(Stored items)
━━━━━━━━

(* ===== verification/Client.v ===== *)
(** ppnt-http: an exchange of the client.

    [src/ppnt-http/src/client.cpp] [HttpClient::request] and
    [src/ppnt-http/src/http_types/response.ixx] [HttpResponse::body_full], put
    together from the session pool ([Session.v]) and the HTTP/1.x session
    ([Http1.v]): a request acquires a session, runs on it, and hands out a response
    whose body, once it is read, gives the session back to the pool. *)

From stdpp Require Import gmap strings.
From S2P Require Import Prelude Url HttpTypes Session Http1.

Local Open Scope Z_scope.

Section Client.

(** llhttp, the transport's write and the requests of HTTP/2 sessions. *)
Context {P : Type} (execute : P -> bytes -> P * list event * bool) (parser_reset : P -> P).
Context (write_res : bytes -> Result Z).
Context (h2_request : Z -> HttpRequest -> option (Result HeadParts)) (h2_body : Z -> option (Result bytes)).

(** The pool, and for each HTTP/1.x session its parser, its state and the results
    the reads of its connection will have. *)
Record net := MkNet { world : World; conns : gmap Z (P * Http1Session * list (Result bytes)) }.

Definition set_conn (s : Z) (c : P * Http1Session * list (Result bytes)) (n : net) : net :=
  MkNet (world n) (<[s := c]> (conns n)).

(** [AnySession::request] and [AnySession::body_full]; [None] waits for a read. *)
Definition session_request (s : Z) (req : HttpRequest) (n : net) : option (Result HeadParts * net) :=
  if is_h1 (version_of (world n) s) then
    '(p, _, reads) ← conns n !! s;
    match request execute parser_reset write_res req reads p with
    | Ended (p, h1) reads r => Some (r, set_conn s (p, h1, reads) n)
    | Blocked => None
    end
  else r ← h2_request s req; Some (r, n).

Definition session_body_full (s : Z) (n : net) : option (Result bytes * net) :=
  if is_h1 (version_of (world n) s) then
    '(p, h1, reads) ← conns n !! s;
    match body_full execute reads p h1 with
    | Ended (p, h1) reads r => Some (r, set_conn s (p, h1, reads) n)
    | Blocked => None
    end
  else r ← h2_body s; Some (r, n).

(** The response; [hook_key] is the key its hook has captured. *)
Record HttpResponse := MkResponse {
  session_owner_ : Z;
  hook_key : option SessionKey;
  body_consumed_ : bool;
  head_ : HeadParts
}.

(** [acquire_session]; [connected] is the result of [session_connect]: the number
    of the new session, its version, its parser and its reads. *)
Definition acquire_session (key : SessionKey) (connected : Result (Z * Version * P * list (Result bytes))) (n : net)
    : Result Z * net :=
  let '(w, found) := acquire_pooled key (world n) in
  match found with
  | Some s => (Ok s, MkNet w (conns n))
  | None =>
      match connected with
      | Err e => (Err e, MkNet w (conns n))
      | Ok (s, v, p, reads) =>
          let w := MkWorld (sessions_ w) (<[s := MkSession key v true]> (table w)) in
          (Ok s, MkNet (acquire_connected key s w) (<[s := (p, reset_state, reads)]> (conns n)))
      end
  end.

Definition client_request (req : HttpRequest) (proxy_config : option ProxyConfig)
    (connected : Result (Z * Version * P * list (Result bytes))) (n : net) : option (Result HttpResponse * net) :=
  let key := request_key req proxy_config in
  let '(session, n) := acquire_session key connected n in
  match session with
  | Err e => Some (Err e, n)
  | Ok s =>
      '(res, n) ← session_request s req n;
      match res with
      | Err e => Some (Err e, n)
      | Ok head =>
          let hook := if is_h1 (version_of (world n) s) then Some key else None in
          Some (Ok (MkResponse s hook false head), n)
      end
  end.

Definition is_ok {A} (r : Result A) : bool := match r with Ok _ => true | Err _ => false end.

(** [HttpResponse::body_full]: the hook runs once. *)
Definition response_body_full (resp : HttpResponse) (n : net) : option (Result bytes * HttpResponse * net) :=
  '(result, n) ← session_body_full (session_owner_ resp) n;
  if negb (body_consumed_ resp) then
    let n := match hook_key resp with
             | Some key => MkNet (body_consumed_hook key (Some (session_owner_ resp)) (is_ok result) (world n)) (conns n)
             | None => n
             end in
    Some (result, MkResponse (session_owner_ resp) (hook_key resp) true (head_ resp), n)
  else Some (result, resp, n).

(** ** The exchange *)

Lemma group_get_set (key : SessionKey) (g : HostGroup) (l : list (SessionKey * HostGroup)) :
  group_get key (group_set key g l) = g.
Proof.
  assert (E : cmp_key key key = Eq) by apply (cl_eq _ _ cmp_key_laws), key_eqv_refl.
  induction l as [|[k g'] l IH]; cbn; [by rewrite E|].
  destruct (cmp_key key k) eqn:C; cbn; [by rewrite C|by rewrite E|by rewrite C].
Qed.

(** A miss leaves the key's group empty. *)
Lemma acquire_miss (key : SessionKey) (w w1 : World) :
  acquire_pooled key w = (w1, None) -> group_get key (sessions_ w1) = HostGroup_default /\ table w1 = table w.
Proof.
  unfold acquire_pooled. destruct (h2_session (group_get key (sessions_ w))) as [s|].
  - destruct (is_valid w s); cbn [negb]; [done|]. destruct (pop_valid _ _) as [idle found] eqn:Ep. intros [= <- ->].
    apply pop_valid_spec in Ep as ->. cbn. by rewrite group_get_set.
  - destruct (pop_valid _ _) as [idle found] eqn:Ep. intros [= <- ->].
    apply pop_valid_spec in Ep as ->. cbn. by rewrite group_get_set.
Qed.

(** A released session of a key without others is the next one acquired. *)
Lemma release_then_acquire (key : SessionKey) (s : Z) (w : World) :
  group_get key (sessions_ w) = HostGroup_default -> is_valid w s = true -> is_h1 (version_of w s) = true ->
  exists w', acquire_pooled key (release_h1_session key (Some s) w) = (w', Some s).
Proof.
  intros Hg Hv Hh. unfold release_h1_session. rewrite Hv, Hh, Hg.
  change (Z.of_nat (length (h1_idle HostGroup_default)) <? 100) with true. cbn [negb].
  unfold acquire_pooled, set_group. cbn [sessions_]. rewrite group_get_set. cbn.
  assert (Hv' : forall x, is_valid (MkWorld x (table w)) s = true) by (intros x; exact Hv).
  rewrite !Hv'. cbn. rewrite !Hv'. by eexists.
Qed.


(** the hook runs once but the response keeps its session.  A second
    [body_full] on a response whose session has been taken by another request takes
    the body that request was waiting for, and leaves it an empty one. *)
Theorem stale_response_steals (stale other : HttpResponse) (n : net) (p : P) (h1 : Http1Session) (reads : list (Result bytes)) :
  body_consumed_ stale = true -> session_owner_ other = session_owner_ stale ->
  is_h1 (version_of (world n) (session_owner_ stale)) = true ->
  conns n !! session_owner_ stale = Some (p, h1, reads) -> message_complete_ h1 = true ->
  exists n' other' n'',
    response_body_full stale n = Some (Ok (body_buffer_ h1), stale, n') /\ world n' = world n /\
    response_body_full other n' = Some (Ok [], other', n'').
Proof.
  intros Hc Ho Hh Hconn Hm. unfold response_body_full, session_body_full. rewrite Ho, Hh, Hconn. cbn [mbind option_bind].
  assert (Hb : forall h, message_complete_ h = true -> body_full execute reads p h =
    Ended (p, MkH1 [] (response_ h) (temp_header_name_ h) (temp_header_value_ h) (last_was_value_ h)
      (headers_complete_ h) true) reads (Ok (body_buffer_ h))).
  { intros h E. destruct reads; cbn [body_full]; by rewrite E. }
  rewrite (Hb h1 Hm). cbn [mbind option_bind]. rewrite Hc. cbn [negb].
  destruct (body_consumed_ other) eqn:Ec; eexists _, _, _;
    (split; [reflexivity|]); (split; [reflexivity|]); cbn [set_conn world conns]; rewrite Hh, lookup_insert_eq;
    cbn [mbind option_bind]; rewrite Hb by done; reflexivity.
Qed.

End Client.

(** ** Witnesses *)


(** Two responses on session 5, the first one read before. *)
(** An instance. *)
Lemma stale_response_steals_witness :
  let n := MkNet (MkWorld [] {[5 := MkSession sample_key HTTP_11 true]})
    {[5 := ([] : list (list event), MkH1 (bs "secret") HeadParts_default [] [] false true true, [])]} in
  let stale := MkResponse 5 (Some sample_key) true HeadParts_default in
  let other := MkResponse 5 (Some sample_key) false HeadParts_default in
  exists n' other' n'',
    response_body_full playback (fun _ => None) stale n = Some (Ok (bs "secret"), stale, n') /\ world n' = world n /\
    response_body_full playback (fun _ => None) other n' = Some (Ok [], other', n'').
Proof.
  intros n stale other.
  apply (stale_response_steals playback (fun _ => None) stale other n [] (MkH1 (bs "secret") HeadParts_default [] [] false true true) []);
    reflexivity.
Defined.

━━━━━━━━

**WORK TASK**
Pull each line containing the word "apply" out of the data above.

**WRITTEN RESPONSE**
  assert (E : cmp_key key key = Eq) by apply (cl_eq _ _ cmp_key_laws), key_eqv_refl.
    apply pop_valid_spec in Ep as ->. cbn. by rewrite group_get_set.
    apply pop_valid_spec in Ep as ->. cbn. by rewrite group_get_set.
  apply (stale_response_steals playback (fun _ => None) stale other n [] (MkH1 (bs "secret") HeadParts_default [] [] false true true) []);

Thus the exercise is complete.